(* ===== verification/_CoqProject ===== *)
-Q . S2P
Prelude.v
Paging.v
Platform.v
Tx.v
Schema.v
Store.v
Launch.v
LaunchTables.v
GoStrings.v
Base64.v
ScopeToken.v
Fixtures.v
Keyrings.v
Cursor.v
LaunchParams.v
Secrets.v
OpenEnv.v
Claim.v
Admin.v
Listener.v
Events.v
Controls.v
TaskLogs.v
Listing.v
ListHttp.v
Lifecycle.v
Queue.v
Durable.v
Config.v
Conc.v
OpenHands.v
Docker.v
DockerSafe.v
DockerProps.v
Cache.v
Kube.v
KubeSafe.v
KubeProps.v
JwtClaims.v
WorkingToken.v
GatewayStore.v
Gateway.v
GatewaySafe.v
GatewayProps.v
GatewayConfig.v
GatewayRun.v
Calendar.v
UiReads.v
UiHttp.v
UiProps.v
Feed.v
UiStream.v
==
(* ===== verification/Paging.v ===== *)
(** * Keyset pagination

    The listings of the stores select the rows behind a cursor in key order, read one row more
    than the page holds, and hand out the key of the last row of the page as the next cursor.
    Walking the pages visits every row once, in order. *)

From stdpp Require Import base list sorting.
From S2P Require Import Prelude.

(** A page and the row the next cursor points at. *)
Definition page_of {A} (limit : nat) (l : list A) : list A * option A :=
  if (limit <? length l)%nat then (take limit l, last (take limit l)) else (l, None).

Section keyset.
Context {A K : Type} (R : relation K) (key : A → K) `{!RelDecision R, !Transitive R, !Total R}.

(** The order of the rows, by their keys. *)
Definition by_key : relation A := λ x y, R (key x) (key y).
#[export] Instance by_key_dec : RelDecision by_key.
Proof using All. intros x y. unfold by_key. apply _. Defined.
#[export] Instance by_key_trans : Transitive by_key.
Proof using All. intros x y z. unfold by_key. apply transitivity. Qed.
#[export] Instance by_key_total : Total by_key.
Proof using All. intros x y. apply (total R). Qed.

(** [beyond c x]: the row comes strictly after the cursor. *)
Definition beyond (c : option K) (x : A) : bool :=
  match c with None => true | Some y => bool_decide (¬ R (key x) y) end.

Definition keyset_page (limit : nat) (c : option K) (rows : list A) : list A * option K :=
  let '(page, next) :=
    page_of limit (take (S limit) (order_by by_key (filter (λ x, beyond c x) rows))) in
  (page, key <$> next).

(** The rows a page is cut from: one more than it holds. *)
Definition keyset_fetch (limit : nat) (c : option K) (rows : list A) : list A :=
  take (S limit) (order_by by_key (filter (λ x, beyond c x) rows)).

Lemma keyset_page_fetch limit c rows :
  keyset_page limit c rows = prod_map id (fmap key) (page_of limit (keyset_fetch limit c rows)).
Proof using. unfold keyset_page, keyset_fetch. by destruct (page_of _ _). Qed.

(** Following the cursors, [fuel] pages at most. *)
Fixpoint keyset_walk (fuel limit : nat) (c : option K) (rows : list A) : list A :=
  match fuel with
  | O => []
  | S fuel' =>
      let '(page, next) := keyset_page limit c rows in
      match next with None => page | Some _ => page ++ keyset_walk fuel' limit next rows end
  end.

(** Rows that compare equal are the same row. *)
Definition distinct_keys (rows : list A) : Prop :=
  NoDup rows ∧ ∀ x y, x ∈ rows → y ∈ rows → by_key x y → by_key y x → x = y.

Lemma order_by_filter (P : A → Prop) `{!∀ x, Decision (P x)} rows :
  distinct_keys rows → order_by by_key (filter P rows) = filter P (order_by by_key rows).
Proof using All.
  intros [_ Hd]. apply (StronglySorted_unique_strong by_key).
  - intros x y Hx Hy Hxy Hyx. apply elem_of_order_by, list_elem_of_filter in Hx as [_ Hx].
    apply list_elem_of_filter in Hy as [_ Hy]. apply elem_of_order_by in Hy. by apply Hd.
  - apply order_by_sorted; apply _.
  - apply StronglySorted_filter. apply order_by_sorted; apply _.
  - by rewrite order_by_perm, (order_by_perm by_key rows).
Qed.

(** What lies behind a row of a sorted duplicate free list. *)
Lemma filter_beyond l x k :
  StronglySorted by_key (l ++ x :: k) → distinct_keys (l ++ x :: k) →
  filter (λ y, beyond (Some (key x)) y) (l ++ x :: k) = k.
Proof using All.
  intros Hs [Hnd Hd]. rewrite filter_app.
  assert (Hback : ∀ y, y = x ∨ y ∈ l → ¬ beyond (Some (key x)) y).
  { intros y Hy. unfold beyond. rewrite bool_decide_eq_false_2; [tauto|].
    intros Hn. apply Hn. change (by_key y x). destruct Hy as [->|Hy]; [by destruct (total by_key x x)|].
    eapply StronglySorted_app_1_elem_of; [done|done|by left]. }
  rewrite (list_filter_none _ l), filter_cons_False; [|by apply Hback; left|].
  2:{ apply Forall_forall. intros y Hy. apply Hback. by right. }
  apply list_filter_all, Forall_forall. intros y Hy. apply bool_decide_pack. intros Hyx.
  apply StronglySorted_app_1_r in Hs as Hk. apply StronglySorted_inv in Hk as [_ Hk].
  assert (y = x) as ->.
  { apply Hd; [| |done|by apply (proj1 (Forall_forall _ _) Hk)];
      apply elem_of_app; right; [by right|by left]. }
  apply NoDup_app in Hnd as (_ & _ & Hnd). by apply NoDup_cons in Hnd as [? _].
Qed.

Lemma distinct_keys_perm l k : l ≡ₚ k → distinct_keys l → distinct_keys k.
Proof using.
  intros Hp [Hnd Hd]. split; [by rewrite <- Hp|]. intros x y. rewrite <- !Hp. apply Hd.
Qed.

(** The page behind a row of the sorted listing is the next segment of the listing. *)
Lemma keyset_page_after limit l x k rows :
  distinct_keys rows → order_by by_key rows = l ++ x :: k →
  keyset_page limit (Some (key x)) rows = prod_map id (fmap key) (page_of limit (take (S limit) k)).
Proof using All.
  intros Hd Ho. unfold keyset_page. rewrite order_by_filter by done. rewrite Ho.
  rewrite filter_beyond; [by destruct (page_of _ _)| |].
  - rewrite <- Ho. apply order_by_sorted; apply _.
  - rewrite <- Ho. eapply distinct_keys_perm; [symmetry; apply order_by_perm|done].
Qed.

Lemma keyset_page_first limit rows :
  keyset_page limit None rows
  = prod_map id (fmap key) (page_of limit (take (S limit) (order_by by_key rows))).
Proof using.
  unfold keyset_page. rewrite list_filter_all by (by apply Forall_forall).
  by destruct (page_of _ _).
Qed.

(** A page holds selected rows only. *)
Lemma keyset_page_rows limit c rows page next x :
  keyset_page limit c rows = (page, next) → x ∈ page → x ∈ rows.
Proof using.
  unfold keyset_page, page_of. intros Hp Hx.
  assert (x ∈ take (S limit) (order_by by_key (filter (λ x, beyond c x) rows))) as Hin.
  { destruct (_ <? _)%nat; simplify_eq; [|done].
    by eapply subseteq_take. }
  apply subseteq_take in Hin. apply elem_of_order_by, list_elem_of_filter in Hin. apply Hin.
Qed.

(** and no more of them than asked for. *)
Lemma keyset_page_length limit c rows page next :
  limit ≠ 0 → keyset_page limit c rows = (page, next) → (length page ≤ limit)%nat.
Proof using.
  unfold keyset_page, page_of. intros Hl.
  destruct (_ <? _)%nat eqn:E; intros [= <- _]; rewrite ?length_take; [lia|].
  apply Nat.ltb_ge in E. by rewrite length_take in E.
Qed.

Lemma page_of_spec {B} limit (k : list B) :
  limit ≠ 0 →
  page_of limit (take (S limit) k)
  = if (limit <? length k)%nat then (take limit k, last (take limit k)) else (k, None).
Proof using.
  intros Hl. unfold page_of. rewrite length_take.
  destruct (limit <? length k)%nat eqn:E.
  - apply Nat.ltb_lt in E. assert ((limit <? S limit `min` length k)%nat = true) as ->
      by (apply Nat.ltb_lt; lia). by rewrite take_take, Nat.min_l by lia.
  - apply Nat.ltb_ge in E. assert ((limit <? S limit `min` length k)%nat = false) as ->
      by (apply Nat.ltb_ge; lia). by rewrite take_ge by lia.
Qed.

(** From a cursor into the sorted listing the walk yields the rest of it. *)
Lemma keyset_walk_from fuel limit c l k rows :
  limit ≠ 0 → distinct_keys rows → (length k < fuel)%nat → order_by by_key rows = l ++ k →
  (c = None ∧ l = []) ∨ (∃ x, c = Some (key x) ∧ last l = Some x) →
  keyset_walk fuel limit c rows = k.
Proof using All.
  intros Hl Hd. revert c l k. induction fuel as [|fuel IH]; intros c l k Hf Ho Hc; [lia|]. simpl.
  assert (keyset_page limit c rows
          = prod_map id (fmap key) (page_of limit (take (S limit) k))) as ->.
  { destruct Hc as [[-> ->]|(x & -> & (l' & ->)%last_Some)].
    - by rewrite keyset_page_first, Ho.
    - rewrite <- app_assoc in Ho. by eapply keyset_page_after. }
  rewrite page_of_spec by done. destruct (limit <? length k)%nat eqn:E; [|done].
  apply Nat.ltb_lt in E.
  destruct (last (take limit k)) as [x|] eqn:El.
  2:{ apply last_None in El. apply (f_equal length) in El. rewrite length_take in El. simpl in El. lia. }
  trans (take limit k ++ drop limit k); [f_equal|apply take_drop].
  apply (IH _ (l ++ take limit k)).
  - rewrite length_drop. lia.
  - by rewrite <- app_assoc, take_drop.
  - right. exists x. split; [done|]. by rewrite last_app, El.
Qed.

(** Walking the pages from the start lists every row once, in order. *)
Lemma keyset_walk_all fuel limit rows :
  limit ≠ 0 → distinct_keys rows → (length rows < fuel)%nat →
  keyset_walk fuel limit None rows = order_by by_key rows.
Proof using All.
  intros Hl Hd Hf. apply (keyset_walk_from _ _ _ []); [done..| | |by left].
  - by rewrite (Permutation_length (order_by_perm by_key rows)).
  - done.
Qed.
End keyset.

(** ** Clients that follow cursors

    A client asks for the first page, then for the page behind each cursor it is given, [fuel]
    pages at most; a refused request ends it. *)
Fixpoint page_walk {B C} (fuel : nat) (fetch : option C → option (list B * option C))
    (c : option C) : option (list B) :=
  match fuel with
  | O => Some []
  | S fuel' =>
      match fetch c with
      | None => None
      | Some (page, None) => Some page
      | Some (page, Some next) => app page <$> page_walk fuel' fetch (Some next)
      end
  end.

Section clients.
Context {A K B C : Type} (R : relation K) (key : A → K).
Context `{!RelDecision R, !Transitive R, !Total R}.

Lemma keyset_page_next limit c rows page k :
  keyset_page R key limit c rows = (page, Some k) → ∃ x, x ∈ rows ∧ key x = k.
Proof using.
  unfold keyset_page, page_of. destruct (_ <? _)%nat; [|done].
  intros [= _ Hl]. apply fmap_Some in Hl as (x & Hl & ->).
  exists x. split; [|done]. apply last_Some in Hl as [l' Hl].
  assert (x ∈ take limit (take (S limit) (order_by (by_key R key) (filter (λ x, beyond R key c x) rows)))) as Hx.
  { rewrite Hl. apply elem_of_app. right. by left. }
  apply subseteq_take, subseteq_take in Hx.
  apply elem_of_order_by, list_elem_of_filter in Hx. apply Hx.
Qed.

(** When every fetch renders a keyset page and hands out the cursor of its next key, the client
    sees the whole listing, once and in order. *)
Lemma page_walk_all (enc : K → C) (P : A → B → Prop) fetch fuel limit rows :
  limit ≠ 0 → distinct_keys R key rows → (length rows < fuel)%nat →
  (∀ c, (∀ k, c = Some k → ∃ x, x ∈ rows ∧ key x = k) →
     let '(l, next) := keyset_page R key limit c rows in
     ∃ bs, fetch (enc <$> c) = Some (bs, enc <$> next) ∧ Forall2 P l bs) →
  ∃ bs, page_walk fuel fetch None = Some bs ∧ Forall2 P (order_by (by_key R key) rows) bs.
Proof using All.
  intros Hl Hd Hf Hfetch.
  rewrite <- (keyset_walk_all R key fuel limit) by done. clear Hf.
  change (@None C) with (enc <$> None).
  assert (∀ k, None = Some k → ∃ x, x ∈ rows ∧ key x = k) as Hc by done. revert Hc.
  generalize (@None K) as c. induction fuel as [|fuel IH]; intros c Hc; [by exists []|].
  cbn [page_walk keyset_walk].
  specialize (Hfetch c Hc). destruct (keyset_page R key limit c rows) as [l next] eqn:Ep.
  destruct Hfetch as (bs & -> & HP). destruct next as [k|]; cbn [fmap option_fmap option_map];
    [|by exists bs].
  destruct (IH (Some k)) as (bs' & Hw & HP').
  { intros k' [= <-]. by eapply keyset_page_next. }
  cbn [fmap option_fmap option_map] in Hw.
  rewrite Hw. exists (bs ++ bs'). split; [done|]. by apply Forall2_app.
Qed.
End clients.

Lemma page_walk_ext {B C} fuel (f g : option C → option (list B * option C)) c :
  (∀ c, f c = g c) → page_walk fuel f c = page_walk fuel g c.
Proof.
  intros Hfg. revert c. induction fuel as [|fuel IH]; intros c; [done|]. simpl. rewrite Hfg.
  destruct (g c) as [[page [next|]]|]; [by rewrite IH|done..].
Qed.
...
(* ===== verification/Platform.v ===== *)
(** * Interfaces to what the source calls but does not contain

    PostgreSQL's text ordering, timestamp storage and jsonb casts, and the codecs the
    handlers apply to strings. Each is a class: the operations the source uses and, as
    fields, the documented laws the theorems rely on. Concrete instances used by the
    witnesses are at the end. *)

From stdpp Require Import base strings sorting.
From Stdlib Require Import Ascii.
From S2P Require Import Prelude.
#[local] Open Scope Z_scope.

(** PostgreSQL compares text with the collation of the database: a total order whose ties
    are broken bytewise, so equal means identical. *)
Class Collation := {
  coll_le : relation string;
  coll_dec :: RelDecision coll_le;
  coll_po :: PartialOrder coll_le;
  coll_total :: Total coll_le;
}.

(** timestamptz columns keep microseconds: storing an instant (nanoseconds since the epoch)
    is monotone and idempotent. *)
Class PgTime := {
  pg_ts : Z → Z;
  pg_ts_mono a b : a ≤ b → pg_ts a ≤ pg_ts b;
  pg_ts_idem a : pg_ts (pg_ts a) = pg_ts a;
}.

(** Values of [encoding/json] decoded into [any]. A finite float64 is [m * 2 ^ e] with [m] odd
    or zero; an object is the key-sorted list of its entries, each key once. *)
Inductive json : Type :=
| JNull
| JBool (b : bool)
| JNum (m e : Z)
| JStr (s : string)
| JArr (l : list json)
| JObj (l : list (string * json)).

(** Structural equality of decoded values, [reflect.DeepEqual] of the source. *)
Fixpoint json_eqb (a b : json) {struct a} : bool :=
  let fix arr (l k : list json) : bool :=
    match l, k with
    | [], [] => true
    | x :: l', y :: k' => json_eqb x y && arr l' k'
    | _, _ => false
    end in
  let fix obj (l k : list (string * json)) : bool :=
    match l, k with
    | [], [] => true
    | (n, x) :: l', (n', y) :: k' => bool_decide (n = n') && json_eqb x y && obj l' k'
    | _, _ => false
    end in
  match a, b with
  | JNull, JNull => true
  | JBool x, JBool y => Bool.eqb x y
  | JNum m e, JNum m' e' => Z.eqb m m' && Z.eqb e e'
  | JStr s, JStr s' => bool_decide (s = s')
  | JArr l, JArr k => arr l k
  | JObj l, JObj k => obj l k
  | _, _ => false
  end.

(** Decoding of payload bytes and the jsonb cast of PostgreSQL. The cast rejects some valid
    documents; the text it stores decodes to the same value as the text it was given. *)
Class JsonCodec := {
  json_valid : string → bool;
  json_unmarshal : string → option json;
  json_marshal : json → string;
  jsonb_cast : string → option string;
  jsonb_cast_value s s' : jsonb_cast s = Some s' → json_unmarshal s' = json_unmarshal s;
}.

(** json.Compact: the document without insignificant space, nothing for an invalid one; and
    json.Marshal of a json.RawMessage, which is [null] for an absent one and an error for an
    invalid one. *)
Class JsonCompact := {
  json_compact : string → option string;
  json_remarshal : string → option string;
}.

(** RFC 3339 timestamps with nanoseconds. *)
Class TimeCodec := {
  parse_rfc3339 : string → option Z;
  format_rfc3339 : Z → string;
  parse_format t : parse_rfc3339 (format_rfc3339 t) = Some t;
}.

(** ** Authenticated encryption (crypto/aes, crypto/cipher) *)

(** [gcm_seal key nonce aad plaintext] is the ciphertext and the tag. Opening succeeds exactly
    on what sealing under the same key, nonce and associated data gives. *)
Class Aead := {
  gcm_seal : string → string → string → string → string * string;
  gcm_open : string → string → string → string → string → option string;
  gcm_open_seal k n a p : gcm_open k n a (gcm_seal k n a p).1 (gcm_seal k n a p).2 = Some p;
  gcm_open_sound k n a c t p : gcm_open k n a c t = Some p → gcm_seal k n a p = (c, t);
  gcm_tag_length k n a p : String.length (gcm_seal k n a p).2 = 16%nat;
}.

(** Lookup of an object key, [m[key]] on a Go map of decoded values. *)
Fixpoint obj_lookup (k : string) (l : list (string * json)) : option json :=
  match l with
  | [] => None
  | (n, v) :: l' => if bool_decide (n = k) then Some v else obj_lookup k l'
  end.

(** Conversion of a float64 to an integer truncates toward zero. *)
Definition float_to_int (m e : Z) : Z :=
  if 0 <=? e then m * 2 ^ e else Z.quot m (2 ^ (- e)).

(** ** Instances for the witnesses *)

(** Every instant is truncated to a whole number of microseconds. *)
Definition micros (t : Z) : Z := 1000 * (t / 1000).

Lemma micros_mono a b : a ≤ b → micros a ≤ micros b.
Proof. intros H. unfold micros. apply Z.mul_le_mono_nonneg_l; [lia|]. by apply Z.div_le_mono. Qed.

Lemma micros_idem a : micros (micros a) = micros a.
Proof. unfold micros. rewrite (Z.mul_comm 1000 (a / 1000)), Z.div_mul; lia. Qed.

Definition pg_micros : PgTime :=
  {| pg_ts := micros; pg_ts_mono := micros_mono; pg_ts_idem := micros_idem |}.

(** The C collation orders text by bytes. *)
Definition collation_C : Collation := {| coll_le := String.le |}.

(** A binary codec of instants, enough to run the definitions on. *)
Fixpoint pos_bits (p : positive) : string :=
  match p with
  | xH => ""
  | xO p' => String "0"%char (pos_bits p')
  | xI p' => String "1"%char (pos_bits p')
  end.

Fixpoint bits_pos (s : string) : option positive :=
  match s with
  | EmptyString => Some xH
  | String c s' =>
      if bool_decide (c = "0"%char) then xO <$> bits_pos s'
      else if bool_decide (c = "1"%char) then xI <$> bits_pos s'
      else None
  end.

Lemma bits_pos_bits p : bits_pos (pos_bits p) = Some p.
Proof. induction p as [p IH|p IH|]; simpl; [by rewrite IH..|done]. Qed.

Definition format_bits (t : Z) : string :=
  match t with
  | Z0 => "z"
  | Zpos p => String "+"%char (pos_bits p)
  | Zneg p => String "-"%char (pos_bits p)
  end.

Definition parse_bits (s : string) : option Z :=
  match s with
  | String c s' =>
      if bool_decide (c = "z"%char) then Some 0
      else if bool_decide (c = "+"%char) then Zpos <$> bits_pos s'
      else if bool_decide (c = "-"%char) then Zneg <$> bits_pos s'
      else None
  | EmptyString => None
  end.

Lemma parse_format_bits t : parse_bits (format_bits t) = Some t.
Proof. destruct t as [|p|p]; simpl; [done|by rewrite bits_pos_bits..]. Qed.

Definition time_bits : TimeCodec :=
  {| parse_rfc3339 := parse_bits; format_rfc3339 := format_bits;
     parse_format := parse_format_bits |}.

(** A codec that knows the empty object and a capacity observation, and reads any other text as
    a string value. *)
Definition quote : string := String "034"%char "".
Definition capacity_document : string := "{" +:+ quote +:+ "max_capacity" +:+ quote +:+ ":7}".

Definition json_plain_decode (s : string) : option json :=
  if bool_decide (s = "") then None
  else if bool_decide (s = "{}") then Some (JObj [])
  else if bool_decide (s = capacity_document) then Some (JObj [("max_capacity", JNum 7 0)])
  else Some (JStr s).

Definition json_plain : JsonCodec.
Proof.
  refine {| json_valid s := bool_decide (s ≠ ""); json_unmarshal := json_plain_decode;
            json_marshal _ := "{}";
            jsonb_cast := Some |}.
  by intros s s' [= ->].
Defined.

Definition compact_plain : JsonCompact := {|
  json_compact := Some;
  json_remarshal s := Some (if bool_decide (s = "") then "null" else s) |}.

*INSTRUCTIONS FOR THE TASK*. The required answer is the exact run of lines above starting at the line with "Lemma order_by_filter (P" and ending at the line with "rewrite bool_decide_eq_false_2; [tauto|].", with both ends present.

*SOLUTION FOR THIS TASK*.
Lemma order_by_filter (P : A → Prop) `{!∀ x, Decision (P x)} rows :
  distinct_keys rows → order_by by_key (filter P rows) = filter P (order_by by_key rows).
Proof using All.
  intros [_ Hd]. apply (StronglySorted_unique_strong by_key).
  - intros x y Hx Hy Hxy Hyx. apply elem_of_order_by, list_elem_of_filter in Hx as [_ Hx].
    apply list_elem_of_filter in Hy as [_ Hy]. apply elem_of_order_by in Hy. by apply Hd.
  - apply order_by_sorted; apply _.
  - apply StronglySorted_filter. apply order_by_sorted; apply _.
  - by rewrite order_by_perm, (order_by_perm by_key rows).
Qed.

(** What lies behind a row of a sorted duplicate free list. *)
Lemma filter_beyond l x k :
  StronglySorted by_key (l ++ x :: k) → distinct_keys (l ++ x :: k) →
  filter (λ y, beyond (Some (key x)) y) (l ++ x :: k) = k.
Proof using All.
  intros Hs [Hnd Hd]. rewrite filter_app.
  assert (Hback : ∀ y, y = x ∨ y ∈ l → ¬ beyond (Some (key x)) y).
  { intros y Hy. unfold beyond. rewrite bool_decide_eq_false_2; [tauto|].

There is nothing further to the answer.